The shares that are the subject of the placement are not being offered or sold to any person in the United Kingdom, other than to qualified investors as defined in Section 86(7) of the Financial Services and Markets Act 2000, being persons falling within Article 2.1(E)(i), (ii) or (iii) of Directive 2003/71/EC of the European Parliament and of the Council dated 4 November 2003 (Prospectus Directive), which includes legal entities which are regulated by the Financial Services Authority and entities which are not so regulated whose corporate purpose is solely to invest in securities and who also fall within the definition of "Investment Professionals" in Article 19(5) of the Financial Services and Markets Act 2000 (Financial Promotions) Order 2005 (the "FPO") and high net worth entities falling within Article 49(2)(a) to (d) of the FPO.
IN ADDITION, THE SECURITIES REFERENCED HEREIN HAVE NOT BEEN AND ARE NOT INTENDED TO BE REGISTERED UNDER THE US SECURITIES ACT OF 1933, AS AMENDED, AND MAY NOT BE OFFERED OR SOLD IN THE UNITED STATES ABSENT REGISTRATION UNDER THAT ACT OR AN AVAILABLE EXEMPTION FROM REGISTRATION REQUIREMENTS UNDER THAT ACT.
With annual sales of about CHF 4.8 billion (EUR 4.0 billion / USD 5.2 billion) in fiscal year 2011/12, Zurich-based Barry Callebaut is the world’s leading manufacturer of high-quality cocoa and chocolate – from the cocoa bean to the finest chocolate product.
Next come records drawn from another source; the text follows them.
(** The same on vectors of any length from 2. *)
Lemma next_difficulty_some ts cd T b e wb we :
  length ts = length cd -> (2 <= length ts)%nat -> cut_bounds (window ts) = (b, e) ->
  cd !! b = Some wb -> cd !! (e - 1)%nat = Some we -> 0 <= wb < we -> we < 2 ^ 64 ->
  let L := Z.of_nat (window ts - b * 2 - 1) in
  exists adj, 1 <= L <= 28 /\ MIN_AVERAGE_TIMESPAN * L <= adj <= MAX_AVERAGE_TIMESPAN * L /\
    next_difficulty ndebug ts cd T = Some (work_per_timespan (we - wb) T adj).
Proof.
  intros Hl Hn Hcut Hwb Hwe Hw Hwe64 L. rewrite next_difficulty_window by done.
  assert (Ew : length (take 29 ts) = window ts)
    by (unfold window; rewrite length_take; change DIFFICULTY_BLOCKS_COUNT with 29%nat; lia).
  assert (Hw29 : (2 <= window ts <= 29)%nat) by (rewrite <- Ew, length_take; lia).
  pose proof (cut_bounds_ok (window ts) Hw29) as Hok. rewrite Hcut in Hok.
  unfold L. rewrite <- Ew. apply next_difficulty_eq with (e := e); rewrite ?Ew; try done.
  - rewrite <- Ew, !length_take. lia.
  - rewrite lookup_take_lt by lia. done.
  - rewrite lookup_take_lt by lia. done.
Qed.

(** The difficulty of the next block is the work of the window per
    clamped timespan: whatever the timestamps say, it demands at least the
    hash rate of six minutes per block and at most the hash rate of two seconds
    per block, it is never zero, and no intermediate result overflows. *)
Theorem next_difficulty_bounds ts cd T b e wb we :
  length ts = length cd -> (2 <= length ts)%nat -> cut_bounds (window ts) = (b, e) ->
  cd !! b = Some wb -> cd !! (e - 1)%nat = Some we -> 0 <= wb < we -> we < 2 ^ 64 -> is_u64 T ->
  let L := Z.of_nat (window ts - b * 2 - 1) in
  (we - wb) * T + MAX_AVERAGE_TIMESPAN * L <= 2 ^ 64 ->
  exists d, next_difficulty ndebug ts cd T = Some d /\ 1 <= d /\
    (we - wb) * T <= d * (MAX_AVERAGE_TIMESPAN * L) /\
    (d - 1) * (MIN_AVERAGE_TIMESPAN * L) <= (we - wb) * T.
Proof.
  intros Hl Hn Hcut Hwb Hwe Hw Hwe64 HT L Hsum.
  destruct (next_difficulty_some ts cd T b e wb we) as (adj & HL & Hadj & E); try done.
  fold L in HL, Hadj. eexists. split; [exact E|].
  change MAX_AVERAGE_TIMESPAN with 360 in *. change MIN_AVERAGE_TIMESPAN with 2 in *.
  rewrite work_per_timespan_spec by (words; try done; lia).
  assert (0 <= (we - wb) * T) by (words; nia). set (X := (we - wb) * T) in *. clearbody X.
  pose proof (Z.div_mod (X + adj - 1) adj ltac:(lia)) as Hdm.
  pose proof (Z.mod_pos_bound (X + adj - 1) adj ltac:(lia)).
  set (q := (X + adj - 1) / adj) in *. clearbody q.
  split; [lia|]. split; nia.
Qed.

(** The difficulty overflow is reported, not wrapped: when the work of
    the window times the target does not fit in 64 bits, the result is [0],
    the value the callers take for an error. *)
Theorem next_difficulty_overflow ts cd T b e wb we :
  length ts = length cd -> (2 <= length ts)%nat -> cut_bounds (window ts) = (b, e) ->
  cd !! b = Some wb -> cd !! (e - 1)%nat = Some we -> 0 <= wb < we -> we < 2 ^ 64 -> is_u64 T ->
  2 ^ 64 <= (we - wb) * T -> next_difficulty ndebug ts cd T = Some 0.
Proof.
  intros Hl Hn Hcut Hwb Hwe Hw Hwe64 HT Hbig.
  destruct (next_difficulty_some ts cd T b e wb we) as (adj & HL & Hadj & ->); try done.
  by rewrite work_per_timespan_overflow by (words; try done; lia).
Qed.

(** Only the multiset of the timestamps of the window counts: a miner
    gains nothing by the order in which timestamps are reported. *)
Theorem next_difficulty_timestamps ts ts' cd T :
  ts ≡ₚ ts' -> (length ts <= 29)%nat ->
  next_difficulty ndebug ts cd T = next_difficulty ndebug ts' cd T.
Proof.
  intros Hp Hn. apply Permutation_length in Hp as Hl. apply sort_proper in Hp as Hs.
  unfold next_difficulty. rewrite <- Hl. change DIFFICULTY_BLOCKS_COUNT with 29%nat.
  destruct (Nat.ltb_spec 29 (length ts)); [lia|]. by rewrite Hs, Hl.
Qed.

End Results.

Lemma next_difficulty_bounds_witness :
  let ts := map (fun i => 60 * i) (seqZ 0 29) in
  let cd := map (fun i => 1000 * i) (seqZ 0 29) in
  exists d, next_difficulty true ts cd 60 = Some d /\ 1 <= d /\
    (22000 - 6000) * 60 <= d * (MAX_AVERAGE_TIMESPAN * 16) /\
    (d - 1) * (MIN_AVERAGE_TIMESPAN * 16) <= (22000 - 6000) * 60.
Proof.
  intros ts cd. apply (next_difficulty_bounds true ts cd 60 6 23 6000 22000);
    first [done|change (length ts) with 29%nat; lia|words; lia].
Defined.

Lemma next_difficulty_overflow_witness :
  next_difficulty true [0; 60] [1; 2 ^ 63] 60 = Some 0.
Proof.
  apply (next_difficulty_overflow true _ _ 60 0 2 1 (2 ^ 63)); first [done|cbn; lia|words; lia].
Defined.

Lemma next_difficulty_timestamps_witness :
  next_difficulty true [0; 60; 7] [1; 5; 9] 60 = next_difficulty true [60; 0; 7] [1; 5; 9] 60.
Proof. apply next_difficulty_timestamps; [constructor|cbn; lia]. Defined.

(** The sum before the division can still wrap, in the last few hundred values
    below 2^64, and the next block is then nearly free. *)
Example next_difficulty_wraps :
  next_difficulty true [0; 60] [0; 2 ^ 64 - 1] 1 = Some 1.
Proof. vm_compute. reflexivity. Qed.

End Difficulty.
Barry Callebaut operates out of 30 countries, runs more than 45 production facilities and employs a diverse and dedicated workforce of about 6,000 people. Barry Callebaut serves the entire food industry focusing on industrial food manufacturers, artisans and professional users of chocolate (such as chocolatiers, pastry chefs or bakers), the latter with its two global brands Callebaut® and Cacao Barry®. Barry Callebaut is the global leader in cocoa and chocolate innovations and provides a comprehensive range of services in the fields of product development, processing, training and marketing. Cost leadership is another important reason why global as well as local food manufacturers work together with Barry Callebaut. Through its Cocoa Horizons initiative and research activities, the company engages with farmers, farmer organizations and other partners to help ensure future supplies of cocoa and improve farmer livelihoods.